When should you defragment your drive? In reality, because today's drives are so fast, you're not likely to notice slowdowns unless you're using very large data files, or you use the same files and/or applications regularly, which can fragment them. For typical users who are hopping around between programs, creating new files, and deleting files on a regular basis, the average access times they experience with a drive will be acceptable, even when fragmented.

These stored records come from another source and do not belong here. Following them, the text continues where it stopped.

(** The new table of [rehash] is one. *)
Lemma rehashed_wf n table' t kc : buckets_ok n table' -> deleted table' = 0%nat -> kc = Z.of_nat (length (contents table')) -> kc * 2 < 2 ^ n ->
  minimumTableSize <= 2 ^ n -> 2 ^ n = minimumTableSize \/ 2 ^ n <= 6 * kc -> t = mkHashTable (Some table') (2 ^ n) (2 ^ n - 1) kc 0 -> table_wf n table' t.
Proof. intros HO HD HK HL HM HS ->. split; cbn; try done; lia. Qed.

(** ** Adding *)

Lemma ensureTable_spec t : ht_wf t -> exists n table t', ensureTable t = Some t' /\ table_wf n table t' /\ m_table t' = Some table /\
  m_keyCount t' = m_keyCount t /\ contents table = contents (default [] (m_table t)).
Proof.
  intros HW. unfold ht_wf in HW. unfold ensureTable. destruct (m_table t) as [table|] eqn:ET.
  { destruct HW as [n HW]. by exists n, table, t. }
  destruct HW as (HS & HM & HC). unfold expand. rewrite HS. cbn [Z.eqb]. destruct minimum_ok as (m & HE & HR). pose proof minimum_range as HMR. rewrite HE in *.
  destruct (rehash_spec m None None t) as (ne & table' & -> & HO & HD & HP & HF); [lia|rewrite ET; by split; constructor|rewrite ET; cbn; lia|done|]. rewrite ET in HP. cbn in HP.
  apply Permutation_nil_r in HP. exists m, table'. eexists. split; [done|]. split; [|by rewrite HP].
  apply (rehashed_wf m table' _ (m_keyCount t) HO HD); [rewrite HP, HC; done|rewrite HC; lia|rewrite HE; lia|by left|done].
Qed.

(** After a value was put into a bucket: the counts before the table may grow. *)
Definition inserted (i : nat) (reused : bool) v table t : HashTable V :=
  mkHashTable (Some (<[i := ValueBucket v]> table)) (m_tableSize t) (m_tableSizeMask t) (m_keyCount t + 1) (m_deletedCount t - Z.b2z reused).

Lemma inserted_counts n table t i reused v : table_wf n table t -> insertable n table (keyOf v) i reused ->
  let table1 := <[i := ValueBucket v]> table in
  contents table1 ≡ₚ v :: contents table /\ m_keyCount t + 1 = Z.of_nat (length (contents table1)) /\ m_deletedCount t - Z.b2z reused = Z.of_nat (deleted table1).
Proof.
  intros HW HI table1. pose proof (ins_bucket _ _ _ _ _ HI) as HB. pose proof (replace_contents table i _ (ValueBucket v) HB) as HC.
  pose proof (replace_deleted table i _ (ValueBucket v) HB) as HD. fold table1 in HC, HD. rewrite (wf_keys _ _ _ HW), (wf_deleted _ _ _ HW).
  destruct reused; cbn in HC, HD |- *; rewrite <- HC; cbn [length]; split_and!; (done || lia).
Qed.

(** [expand] with the new entry. *)
Lemma expand_spec n table t i v : valid (extract v) -> table_wf n table t -> m_keyCount t < manyKeys -> forall reused, insertable n table (keyOf v) i reused ->
  let t1 := inserted i reused v table t in
  exists i' n' table' t', expand (Some i) t1 = Some (Some i', t') /\ table_wf n' table' t' /\ m_table t' = Some table' /\
    table' !! i' = Some (ValueBucket v) /\ contents table' ≡ₚ v :: contents table.
Proof.
  intros HV HW HM reused HI t1. destruct (inserted_counts n table t i reused v HW HI) as (HP & HC & HD). pose proof (insert_ok n table i reused v HV (wf_buckets _ _ _ HW) HI) as HO.
  destruct (table_size n table t HW ltac:(lia)) as [HS HN]. destruct HW as [(HT & HTS & HTM) HB HK HDe HLo HMin HSm]. unfold manyKeys in HM. pose proof (bk_range n table HB).
  set (table1 := <[i := ValueBucket v]> table) in *. set (kc := m_keyCount t + 1) in *.
  assert (HR : forall n', 0 <= n' <= 30 -> kc * 2 < 2 ^ n' -> minimumTableSize <= 2 ^ n' -> 2 ^ n' = minimumTableSize \/ 2 ^ n' <= 6 * kc ->
    exists i' n'' table' t', rehash (2 ^ n') (Some i) t1 = Some (Some i', t') /\ table_wf n'' table' t' /\ m_table t' = Some table' /\
      table' !! i' = Some (ValueBucket v) /\ contents table' ≡ₚ v :: contents table).
  { intros n' Hn Hl Hm Hs. destruct (rehash_spec n' (Some i) (Some v) t1) as (ne & table' & ER & HO' & HD' & HP' & HF); [done|by eapply buckets_good|change (default [] (m_table t1)) with table1; lia| |].
    { left. split_and!; [lia|done|]. rewrite Nat.sub_0_r. cbn. apply list_lookup_insert_eq. by eapply lookup_lt_Some, ins_bucket. }
    destruct HF as [(? & _ & [=])|(_ & i' & -> & HI')]. exists i', n', table'. eexists. split; [exact ER|]. change (default [] (m_table t1)) with table1 in HP'.
    split; [|split_and!; [done|done|by rewrite HP']]. apply (rehashed_wf n' table' _ kc HO' HD'); [rewrite HP'; lia|done..]. }
  unfold expand, mustRehashInPlace. cbn [t1 inserted m_tableSize m_keyCount]. fold kc. rewrite HTS, (proj2 (Z.eqb_neq _ 0)) by lia. unfold m_minLoad. rewrite !int32_id by lia.
  destruct (Z.ltb_spec (kc * 6) (2 ^ n * 2)).
  - apply HR; [lia|lia|done|]. destruct HSm; [by left|right; lia].
  - replace (2 ^ n * 2) with (2 ^ (n + 1)) by (rewrite Z.pow_add_r; lia). apply HR; rewrite ?Z.pow_add_r by lia; lia.
Qed.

If you start to notice a general hard disk access slowdown, the first thing to suspect is a RAM shortage, or that you have too many files open and your drive's pagefile is being hit too much (that is, swapping is going on). After ruling that out, however, take a trip down defrag lane. Run the program, and it will tell you whether your drive is fragmented enough to make it worth your time to defragment.

Running Defrag

To run Disk Defragmenter, follow these steps:

1.	Select Disk Defragmenter from the Storage section of Computer Management.
2.	Click to select a drive in the list of volumes.
3.	Click the Analyze button. In a few minutes, the result of the analysis will appear. You'll see a screen like the one shown in Figure 29.5. Figure 29.5. Running Defrag's analysis on a drive indicates whether you would net any advantage from defragmenting.
4.	Click the View Report button if you're the curious type. You can really get into the numbers here, viewing statistics about the drive, and checking to see where the maximum fragmentation is occurring, the number of fragments, the file sizes, and so on. Figure 29.6 shows an example from my hard disk. You can save the report or print it, if you like. Figure 29.6. Details of a defrag analysis can be helpful in determining where most of your fragmentation is occurring. Scroll the top pane, and check to see whether your pagefile is fragmented. Typically, it won't be, but if it is, this is a good reason to defragment.
5.	If you decide to go ahead and defragment, click the Defragment button and get ready to wait. As the defragmenting progresses, you'll see the progress reported across the bottom graph in the window. The graphic display slowly becomes primarily blue, indicating that most files are now contiguous. You will see some areas of green, indicating system files (possibly a large area if a pagefile is on the drive). You might have some small areas of fragmentation left over as well. The leftover fragmentation is due to this being a free defragmentation tool, which does not include high-level defragmentation techniques, or due to the files being open and locked, thus unable to be moved by the tool.